Ma la nuova era presenta anche dei gravi rischi. Se l’inflazione dovesse aumentare improvvisamente, l’intero edificio del debito tremerà: le banche centrali dovranno mettere insieme enormi riserve per comprare titoli, ma anche queste riserve sarebbero soggette all’aumento dei tassi che loro stesse deciderebbero. E anche se l’inflazione rimanesse bassa, il nuovo meccanismo sarebbe vulnerabile a essere cavalcato da lobby, sindacati e politici clientelari.

In sintesi, il problema principale di questo sistema è che lascia molto potere imprenditoriale allo Stato, che ottiene margine per fare favoritismi, decidendo arbitrariamente quali attività finanziare e quali no, o semplicemente senza cattiva fede potrebbe agire in modo poco intelligente e inesperto sul mercato, basandosi su un’agenda politica e non economica.

[I politici] stanno già decidendo per quali aziende sospendere il pagamento delle tasse e quali lavoratori dovrebbero essere pagati dallo Stato in attesa che i loro vecchi lavori riappaiano. Fra non molto alcuni dei prestiti al settore privato si riveleranno insostenibili, lasciando ai governi la scelta di quali aziende debbano fallire.

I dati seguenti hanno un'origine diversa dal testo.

(** A staking call: the sender's value goes to the contract, which then pays. *)
Definition staked (d d' : StateDB) : Prop := exists u d1, 0 <= u /\ (u <= 0 \/ u <= balance_at (world d) (m_from msg)) /\
  (forall k, slot_value (world d1) Reg.StakingAddress k = slot_value (world d) Reg.StakingAddress k) /\
  (forall a, balance_at (world d1) a = balance_at (world d) a - (if decide (m_from msg = a) then u else 0) + (if decide (Reg.StakingAddress = a) then u else 0)) /\
  pays_out d1 d'.

(** What execution does to the machine of [st]: gas left [g], outcome [err]. *)
Definition executed (st : StateTransition) (v : VM) (g : Z) (err : option op_error) : Prop :=
  ready (mkST v (gasPool st) g (initialGas st)) /\ 0 <= g <= gas st /\
  (if IsStakingCall msg then cells_ok (world_of st) -> staked (db (st_vm st)) (db v) else no_mint (world_of st) (world (db v))) /\
  (err <> None -> m_to msg <> None -> same_cells (world_of st) (world (db v))).

Lemma increment_nonce_ok st : ready st -> exists d, increment_nonce msg st = with_db st d /\ ready (with_db st d) /\ evolves false (db (st_vm st)) d /\
  same_cells (world_of st) (world d).
Proof.
  intros Hr. unfold increment_nonce, st_query.
  destruct (vm_query_ok (st_vm st) (fun w => GetNonce w (m_from msg))) as (w & n & -> & _ & He); [intros w a; apply GetNonce_ext|]. cbv beta iota.
  set (s1 := with_world (db (st_vm st)) w). exists (SetNonce s1 (m_from msg) (n +w 1)). split; [reflexivity|].
  assert (evolves false (db (st_vm st)) (SetNonce s1 (m_from msg) (n +w 1))) as Hev by (eapply ev_step; [apply ef_load, He | apply evolves_once, ef_nonce, eq_refl]).
  split; [|split; [exact Hev | etransitivity; [apply ext_same_cells, He | apply (SetNonce_cells s1)]]].
  apply ready_db; [exact Hr | eapply evolves_inv; [exact Hev | apply Hr] | eapply evolves_refund; [exact Hev | apply Hr | apply Hr]].
Qed.

Lemma keep_ready st v' p g i : ready st -> vm_ok v' -> vm_keep (readOnly (st_vm st)) (st_vm st) v' -> ready (mkST v' p g i).
Proof.
  intros [([Hi _] & Hd & Hro) H0] Hv (Hev & F1 & F2 & _). split; [split; [exact Hv | split; cbn [st_vm]; congruence]|]. eapply evolves_refund; eassumption.
Qed.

Ogni era economica deve affrontare una sfida caratteristica della sua epoca, che trae origine nella crisi che l’ha originata: negli anni Trenta l’enorme crisi finanziaria del 1929 diede origine alla politica economica keynesiana, il cui obiettivo era far uscire il mondo dalla Depressione economica in cui era sprofondato. Negli anni Settanta e Ottanta bisognava uscire dal fenomeno della stagflazione (cioè una combinazione di immobilità economica e aumento dei prezzi), originato dalla crisi del 1973, usando i mezzi del monetarismo.

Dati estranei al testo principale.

(* ===== verification/CoreBlock.v ===== *)
(** Blocks, receipts and bloom filters (src/core/block.go, receipt.go, bloom.go).

    A filter is its 256 bytes.  Header fields of type [*big.Int] are options,
    [None] standing for nil.  The encodings are those of the reflective codec of
    RLP.v; the transactions of a block travel through their own encoder
    (Transaction.v), so the two fields of a block's body are read and written
    one after the other as the codec does.  [None] of [option] is a panic. *)

From Stdlib Require Import String.
From stdpp Require Import base list gmap.
From Stdlib Require Import ZArith Lia.
From S2P Require Import Prelude RLP Common StateDB Trie EvmData Interpreter Precompiles Transaction.
Local Open Scope Z_scope.
Local Open Scope go_scope.

(** * Bloom filters *)

Module Bloom.

Abbreviation Bloom := bytes.

Section Bloom.
Context `{K : Keccak}.

Definition BloomByteLength : Z := 256.
Definition zero_bloom : Bloom := zeros 256.

(** The byte and the mask of one of the 2048 bits. *)
Definition bit_position (h : Hash) (off : nat) : nat * Z :=
  let bit := Z.land (Z.lor (Z.shiftl (nth off h 0) 8) (nth (S off) h 0)) 2047 in
  (Z.to_nat (BloomByteLength - 1 - bit / 8), wrap8 (Z.shiftl 1 (bit mod 8))).

Definition bloomPositions (d : bytes) : list (nat * Z) :=
  let h := Keccak256 [d] in [bit_position h 0; bit_position h 2; bit_position h 4].

Definition set_at (b : Bloom) (p : nat * Z) : Bloom := <[fst p := Z.lor (nth (fst p) b 0) (snd p)]> b.
Definition test_at (b : Bloom) (p : nat * Z) : bool := snd p =? Z.land (nth (fst p) b 0) (snd p).

Definition Add (b : Bloom) (d : bytes) : Bloom := fold_left set_at (bloomPositions d) b.
Definition Or (b other : Bloom) : Bloom := zip_with Z.lor b other.
Definition Test (b : Bloom) (d : bytes) : bool := forallb (test_at b) (bloomPositions d).

Definition add_log (b : Bloom) (l : SDB.Log) : Bloom := fold_left Add (SDB.l_topics l) (Add b (SDB.l_address l)).
Definition CreateBloom (logs : list SDB.Log) : Bloom := fold_left add_log logs zero_bloom.
Definition BloomLookup (b : Bloom) (topic : bytes) : bool := Test b topic.
(* ===== verification/CoreBlockFacts.v ===== *)
(** Facts on blocks, receipts and filters (CoreBlock.v): a filter never misses
    what a block logged, encodings are read back, and hashes bind what they
    cover. *)

From Stdlib Require Import String.
From stdpp Require Import base list gmap.
From Stdlib Require Import ZArith Lia.
From S2P Require Import Prelude RLP Common Keccak Registry StateDB Trie TrieTree TrieEncoding TrieOps TrieRoot EvmData Interpreter Precompiles Transaction CoreBlock.
Local Open Scope Z_scope.
Local Open Scope go_scope.

(** * Filters *)

Module BloomFacts.
Import Bloom Rcpt.

Section Filters.
Context `{K : Keccak}.

Definition wide (b : Bloom) : Prop := length b = 256%nat.
Definition inside (p : nat * Z) : Prop := (fst p < 256)%nat.

Lemma position_inside h off : inside (bit_position h off).
Proof.
  unfold inside, bit_position, BloomByteLength. cbn [fst]. set (x := Z.lor _ _). assert (0 <= Z.land x 2047 <= 2047) as H.
  { assert (Z.land x 2047 = x mod 2048) as -> by apply (Z.land_ones x 11 ltac:(lia)). pose proof (Z.mod_pos_bound x 2048 eq_refl). lia. }
  assert (0 <= Z.land x 2047 / 8) by (apply Z.div_pos; lia). lia.
Qed.

Lemma positions_inside d : Forall inside (bloomPositions d).
Proof. repeat (apply Forall_cons; split; [apply position_inside|]). constructor. Qed.

Lemma wide_zero : wide zero_bloom.
Proof. reflexivity. Qed.

Lemma wide_set b p : wide b -> wide (set_at b p).
Proof. unfold wide, set_at. rewrite length_insert. auto. Qed.

Lemma wide_or b c : wide b -> wide c -> wide (Or b c).
Proof. unfold wide, Or. intros Hb Hc. rewrite length_zip_with, Hb, Hc. reflexivity. Qed.

Lemma wide_sets ps : forall b, wide b -> wide (fold_left set_at ps b).
Proof. induction ps as [|p ps IH]; intros b Hb; cbn [fold_left]; auto using wide_set. Qed.

Lemma wide_adds ds : forall b, wide b -> wide (fold_left Add ds b).
Proof. induction ds as [|d ds IH]; intros b Hb; cbn [fold_left]; [exact Hb | apply IH, wide_sets, Hb]. Qed.

Lemma wide_logs ls : forall b, wide b -> wide (fold_left add_log ls b).
Proof. induction ls as [|l ls IH]; intros b Hb; cbn [fold_left]; [exact Hb|]. apply IH, wide_adds, wide_sets, Hb. Qed.

(** ** Bytes of a filter *)

Lemma nth_or b c i : wide b -> wide c -> nth i (Or b c) 0 = Z.lor (nth i b 0) (nth i c 0).
Proof.
  unfold wide, Or. intros Hb Hc. destruct (decide (i < 256)%nat) as [Hi|Hi].
  - rewrite !nth_lookup. rewrite lookup_zip_with. destruct (lookup_lt_is_Some_2 b i) as [x ->]; [lia|]. destruct (lookup_lt_is_Some_2 c i) as [y ->]; [lia|]. reflexivity.
  - rewrite !nth_overflow by (rewrite ?length_zip_with; lia). reflexivity.
Qed.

La crisi che ha originato l’attuale passaggio a una nuova era economica è un’emergenza sanitaria dove il potere politico ha avuto un ruolo enorme, nel bene e nel male. La sfida, anche quando la crisi sarà superata, sarà riuscire a creare un contesto che permetta alla “nuova” economia – con l’ingombrante presenza dello “Stato imprenditore” – di girare, sapendo affrontare eventuali crisi finanziarie, senza che i favoritismi politici prendano il sopravvento.